リビアが過去のテロ攻撃で賠償を開始

2008.10.11



 military.comによれば、リビアは1980年代にリビアが関与した攻撃の犠牲になったアメリカ人の家族に賠償を開始しました。

 今年初めに、アメリカとリビアは賠償問題に関して合意していました。今回、米政府の口座に振り込まれた金額は、1988年のパンナム103便爆破事件と1986年のドイツのディスコ爆破事件に賠償するのに十分な金額(18億ドル)ではないものの、問題を解決するリビアの意志を示しました。18億ドルの内、15億ドルはこれらの事件と1989年のフランス航空機爆破事件の犠牲者へ、3億ドルはディスコ事件に関連するアメリカの空爆によって犠牲となったリビア人に支払われます。賠償金は、18億ドルに達した時点で犠牲者に支払われます。
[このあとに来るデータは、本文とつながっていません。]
Lemma varint_ref_groups fuel v more len acc p :
  (fuel <= more)%nat -> 0 <= v < 128 ^ Z.of_nat fuel -> (0 < fuel)%nat ->
  exists n : nat,
  ((n <= fuel)%nat /\ length (varint_groups fuel v) = n) /\
  varint_ref more len acc (rev (varint_groups fuel v) ++ p) =
  varint_ref (more - n) (len + Z.of_nat n) (acc * 128 ^ Z.of_nat n + v) p.
Proof.
  revert v more p. induction fuel as [|fuel IH]; intros v more p Hm Hv Hf; [lia|].
  cbn [varint_groups]. rewrite varint_flag_byte, varint_shift.
  rewrite Nat2Z.inj_succ, Z.pow_succ_r in Hv by lia.
  destruct (Z.eqb_spec (v / 128) 0) as [E|E].
  - exists 1%nat. split; [split; [lia|done]|].
    destruct more as [|more]; [lia|].
    cbn [rev app]. rewrite varint_ref_flag.
    replace (S more - 1)%nat with more by lia.
    f_equal. change (128 ^ Z.of_nat 1) with 128.
    pose proof (Z.div_mod v 128). lia.
  - assert (0 < fuel)%nat.
    { destruct fuel; [|lia]. change (128 ^ Z.of_nat 0) with 1 in Hv.
      rewrite Z.div_small in E; lia. }
    assert (0 <= v / 128 < 128 ^ Z.of_nat fuel) as Hv'.
    { split; [apply Z.div_pos; lia|apply Z.div_lt_upper_bound; lia]. }
    destruct (IH (v / 128) more (128 + v mod 128 :: p)) as (n & [Hn Hl] & Heq);
      [lia|done..|].
    exists (S n). split; [split; [lia|simpl; by rewrite Hl]|].
    cbn [rev]. rewrite <- app_assoc. cbn [app]. rewrite Heq.
    destruct (more - n)%nat as [|m] eqn:Hmn; [lia|].
    rewrite varint_ref_flag. rewrite Nat2Z.inj_succ, Z.pow_succ_r by lia.
    replace (more - S n)%nat with m by lia. f_equal; [lia|].
    pose proof (Z.div_mod v 128). lia.
Qed.

(** The guard of the nine-byte form: a bit of the top byte is set. *)
Lemma varint_top_byte v :
  0 <= v < 2 ^ 64 ->
  (Z.land v (Z.shiftl 0xff000000 32) =? 0) = (v <? 2 ^ 56).
Proof.
  intros Hv. change (Z.shiftl 0xff000000 32) with (Z.shiftl (Z.ones 8) 56).
  assert (Z.land v (Z.shiftl (Z.ones 8) 56) = Z.shiftl (Z.shiftr v 56) 56) as ->.
  { apply Z.bits_inj'. intros i Hi. rewrite Z.land_spec.
    rewrite !Z.shiftl_spec by done. destruct (Z.ltb_spec i 56).
    { rewrite !(Z.testbit_neg_r _ (i - 56)) by lia. apply andb_false_r. }
    rewrite Z.shiftr_spec by lia. replace (i - 56 + 56) with i by lia.
    destruct (Z.ltb_spec i 64).
    - rewrite Z.ones_spec_low by lia. apply andb_true_r.
    - rewrite (testbit_above 64 v i) by lia. done. }
  rewrite Z.shiftl_mul_pow2, Z.shiftr_div_pow2 by lia.
  destruct (Z.ltb_spec v (2 ^ 56)).
  - rewrite Z.div_small by lia. done.
  - apply Z.eqb_neq. assert (1 <= v / 2 ^ 56); [|lia].
    apply Z.div_le_lower_bound; lia.
Qed.

Lemma zlen_varint_fill n v p : zlen (varint_fill n v p) = Z.of_nat n + zlen p.
Proof.
  revert v p. induction n as [|n IH]; intros v p; cbn [varint_fill]; [lia|].
  rewrite IH, zlen_cons. lia.
Qed.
 一連の事件とアメリカの空爆については、記事に説明が載っているので省略します。かつてはテロ国家だった国が、経済制裁によって普通の国に戻った実例がリビアです(参考記事はこちら)。武力行使も効果を生んだと考えられますが、国連が長年続けた経済制裁の方が効果がありました。こうしたリビアの歴史は、現在の対テロ戦争を考える上でも参考になるので、ぜひとも調べてみることをお勧めします。同時多発テロ以降、日本人の中にも、目の色を変えて、テロ組織との対決を叫ぶ人を見ることがありました。そういう人の大半は「言いっ放し」で、対テロ戦争の結末までを見通して発言してはいませんでした。
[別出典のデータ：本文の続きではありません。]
(* ===== verification/Aws.v ===== *)
(** The copy of the log that this repository keeps in an S3 object: the buffer
    shared by wal.c, pager.c and vdbeapi.c, the statement log of
    [sqlite3_step], and the uploads of [sqlite3WalCallback].

    [AWS_S3_RECV] is a macro of the build: 1 uploads the whole log, 2 the part
    written since the last upload, 3 the text of the statements. *)
From Stdlib Require Import Strings.String Strings.Ascii.
From S2P Require Import Prelude.
Open Scope Z_scope.

(** * Text *)

(** The bytes of a C string, without its terminator. *)
Fixpoint str (s : string) : list Z :=
  match s with
  | EmptyString => []
  | String c s => Z.of_N (N_of_ascii c) :: str s
  end.

Definition quote : list Z := [34].

(** [%ld] *)
Fixpoint digits (fuel : nat) (n : Z) (acc : list Z) : list Z :=
  match fuel with
  | O => acc
  | S fuel =>
      let acc := (48 + n mod 10) :: acc in
      if n <? 10 then acc else digits fuel (n / 10) acc
  end.

Definition format_ld (n : Z) : list Z :=
  if n <? 0 then 45 :: digits 20 (- n) [] else digits 20 n [].

(** * The globals *)

Definition AWS_FILESZ : Z := 1024 * 1024.

(** The mapped buffer ([] before a file is mapped), the bytes pending in it,
    the bytes uploaded before, the name of the mapped file.  [awsfile] is an
    array of 128 bytes. *)
Record Aws := mkAws {
  aws_ptr : list Z;
  aws_off : Z;
  cur_aws_off : Z;
  awsfile : list Z;
}.

Definition aws_init : Aws := mkAws [] 0 0 [].

(** The part of [sqlite3PagerOpen] that creates the buffer; the offsets are
    not reset.  [None]: the name does not fit its array. *)
Definition aws_open (AWS_S3_RECV : Z) (zPathname : list Z) (a : Aws) : option Aws :=
  if AWS_S3_RECV >? 1 then
    let name := zPathname ++ str "-aws" in
    if zlen name <? 128
    then Some (mkAws (replicate (Z.to_nat AWS_FILESZ) 0) (aws_off a) (cur_aws_off a) name)
    else None
  else Some a.

(** [memcpy(aws_ptr+aws_off, p, n); aws_off += n;] *)
Definition aws_append (b : list Z) (a : Aws) : option Aws :=
  if aws_off a + zlen b <=? zlen (aws_ptr a) then
    Some (mkAws (take (Z.to_nat (aws_off a)) (aws_ptr a) ++ b ++
                 drop (Z.to_nat (aws_off a + zlen b)) (aws_ptr a))
                (u64 (aws_off a + zlen b)) (cur_aws_off a) (awsfile a))
  else None.

(** * The statement log *)

Definition toupper (c : Z) : Z := if (97 <=? c) && (c <=? 122) then c - 32 else c.
Definition to_upper (s : list Z) : list Z := toupper <$> s.

Fixpoint is_prefix (p s : list Z) : bool :=
  match p, s with
  | [], _ => true
  | x :: p, y :: s => (x =? y) && is_prefix p s
  | _ :: _, [] => false
  end.

(** [strstr(s, p) != NULL] *)
Fixpoint strstr (s p : list Z) : bool :=
  is_prefix p s || match s with [] => false | _ :: s => strstr s p end.

Definition check_sql (sql : list Z) : bool :=
  strstr sql (str "INSERT") || strstr sql (str "UPDATE") ||
  strstr sql (str "DELETE") || strstr sql (str "CREATE").

(** The lines [sqlite3_step] starts with; [full_sql] is the result of
    [sqlite3_expanded_sql]. *)
Definition step_capture (AWS_S3_RECV : Z) (full_sql : option (list Z)) (a : Aws) : option Aws :=
  if AWS_S3_RECV =? 3 then
    match full_sql with
    | None => Some a
    | Some sql =>
        let sql := to_upper sql in
        if check_sql sql then a ← aws_append sql a; aws_append (str ";") a
        else Some a
    end
  else Some a.

(** * Uploads *)

(** A call of the command-line client: the object's key, the file to send,
    and for an append the offset and the length. *)
Record Command := mkCommand {
  c_key : list Z;
  c_body : list Z;
  c_range : option (Z * Z);
}.

Definition command_text (c : Command) : list Z :=
  str "aws s3api put-object --bucket ku-express-test--use1-az6--x-s3 --key " ++
  c_key c ++ str " --body " ++ quote ++ c_body c ++ quote ++
  match c_range c with
  | None => []
  | Some (ofst, len) => str " --write-offset-bytes " ++ format_ld (i64 ofst) ++
                        str " --content-length " ++ format_ld (i64 len)
  end ++ str " > /dev/null".

(** [sprintf(command, ...)] into an array of 256 bytes. *)
Definition sprintf_command (c : Command) : option Command :=
  if zlen (command_text c) <? 256 then Some c else None.

(** The store behind the client.  An append succeeds only at the end of the
    object, an object that does not exist having length 0; a put replaces the
    object. *)
Class S3 (OS : Type) := {
  s3_object : OS -> list Z -> option (list Z);
  xSystem : OS -> Command -> list Z -> Z * OS;
  xSystem_append o key file ofst len body o' :
    xSystem o (mkCommand key file (Some (ofst, len))) body = (0, o') ->
    ofst = zlen (default [] (s3_object o key)) /\
    s3_object o' key = Some (default [] (s3_object o key) ++ body);
  xSystem_put o key file body o' :
    xSystem o (mkCommand key file None) body = (0, o') ->
    s3_object o' key = Some body;
}.

Definition KEY_WAL : list Z := str "wal-file/sqlite.wal".
Definition KEY_PARTIAL : list Z := str "wal-file/wal-partial.log".
Definition KEY_SQL : list Z := str "sql-file/sql.log".

Section upload.
Context {OS : Type} `{S3 OS}.

(** [ftruncate], the upload, and the reset that follows it whatever its
    result. *)
Definition aws_flush (key : list Z) (a : Aws) (o : OS) : option (Aws * OS) :=
  let body := take (Z.to_nat (aws_off a)) (aws_ptr a) in
  c ← sprintf_command (mkCommand key (awsfile a) (Some (cur_aws_off a, aws_off a)));
  let '(_, o) := xSystem o c body in
  Some (mkAws (replicate (Z.to_nat AWS_FILESZ) 0) 0 (u64 (cur_aws_off a + aws_off a))
          (awsfile a), o).

(** The part of [sqlite3WalCallback] before [iCallback] is read; the log file
    has a name and holds [log]. *)
Definition aws_callback (AWS_S3_RECV : Z) (zWalName log : list Z) (a : Aws) (o : OS)
    : option (Aws * OS) :=
  if AWS_S3_RECV =? 1 then
    c ← sprintf_command (mkCommand KEY_WAL zWalName None);
    let '(_, o) := xSystem o c log in Some (a, o)
  else if AWS_S3_RECV =? 2 then aws_flush KEY_PARTIAL a o
  else if AWS_S3_RECV =? 3 then
    if negb (aws_off a =? cur_aws_off a) && negb (aws_off a =? 0)
    then aws_flush KEY_SQL a o else Some (a, o)
  else Some (a, o).
End upload.

(** * The pending bytes *)

Definition pending (a : Aws) : list Z := take (Z.to_nat (aws_off a)) (aws_ptr a).

(** There is room for [n] more bytes. *)
Definition aws_room (n : Z) (a : Aws) : Prop :=
  0 <= aws_off a /\ aws_off a + n <= zlen (aws_ptr a) /\ zlen (aws_ptr a) = AWS_FILESZ.

Lemma zlen_pending n a : 0 <= n -> aws_room n a -> zlen (pending a) = aws_off a.
Proof. intros Hn (H1 & H2 & _). unfold pending. apply zlen_take. lia. Qed.

(** Appending within the buffer: the bytes follow the pending ones. *)
Lemma aws_append_ok b a n :
  aws_room (zlen b + n) a -> 0 <= n ->
  exists a', aws_append b a = Some a' /\ pending a' = pending a ++ b /\
    aws_off a' = aws_off a + zlen b /\ cur_aws_off a' = cur_aws_off a /\
    awsfile a' = awsfile a /\ aws_room n a'.
Proof.
  intros (H1 & H2 & H3) Hn. pose proof (zlen_nonneg b). unfold AWS_FILESZ in H3.
  unfold aws_append. rewrite (proj2 (Z.leb_le _ _)) by lia.
  assert (Hl : length (take (Z.to_nat (aws_off a)) (aws_ptr a)) = Z.to_nat (aws_off a)).
  { rewrite length_take. unfold zlen in *. lia. }
  eexists. split; [done|]. rewrite u64_small by lia. split_and!; cbn; try done.
  - unfold pending. cbn [aws_off aws_ptr]. rewrite app_assoc.
    rewrite take_app_le; [apply take_ge|]; rewrite length_app, Hl; unfold zlen in *; lia.
  - unfold aws_room, AWS_FILESZ. cbn [aws_off aws_ptr].
    rewrite !zlen_app. unfold zlen in *. rewrite Hl, length_drop. split_and!; lia.
Qed.

Lemma aws_room_weaken n m a : n <= m -> aws_room m a -> aws_room n a.
Proof. intros Hle (H1 & H2 & H3). split_and!; lia || done. Qed.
 2001年の同時多発テロ直後に私が考えた予測は、アルカイダだけに戦力を集中し、それ以外に戦線を拡大すべきではないということでした。装甲部隊よりは情報収集、秘密作戦、特殊部隊による限定的な攻撃が主内容になると考えました。それでも成功するのは難しく、それ故に作戦を緊密に行う必要があると見ていました。今でも、この考えは変わっていません。アメリカはイラク侵攻という、途方もなく誤った作戦にはまり込み、私のアメリカを支持する気持ちは、完全に消えました。歴史を振り返れば、対テロ戦は困難なものだと分かります。ブッシュ大統領がそのことを知っていればよかったのにと思います。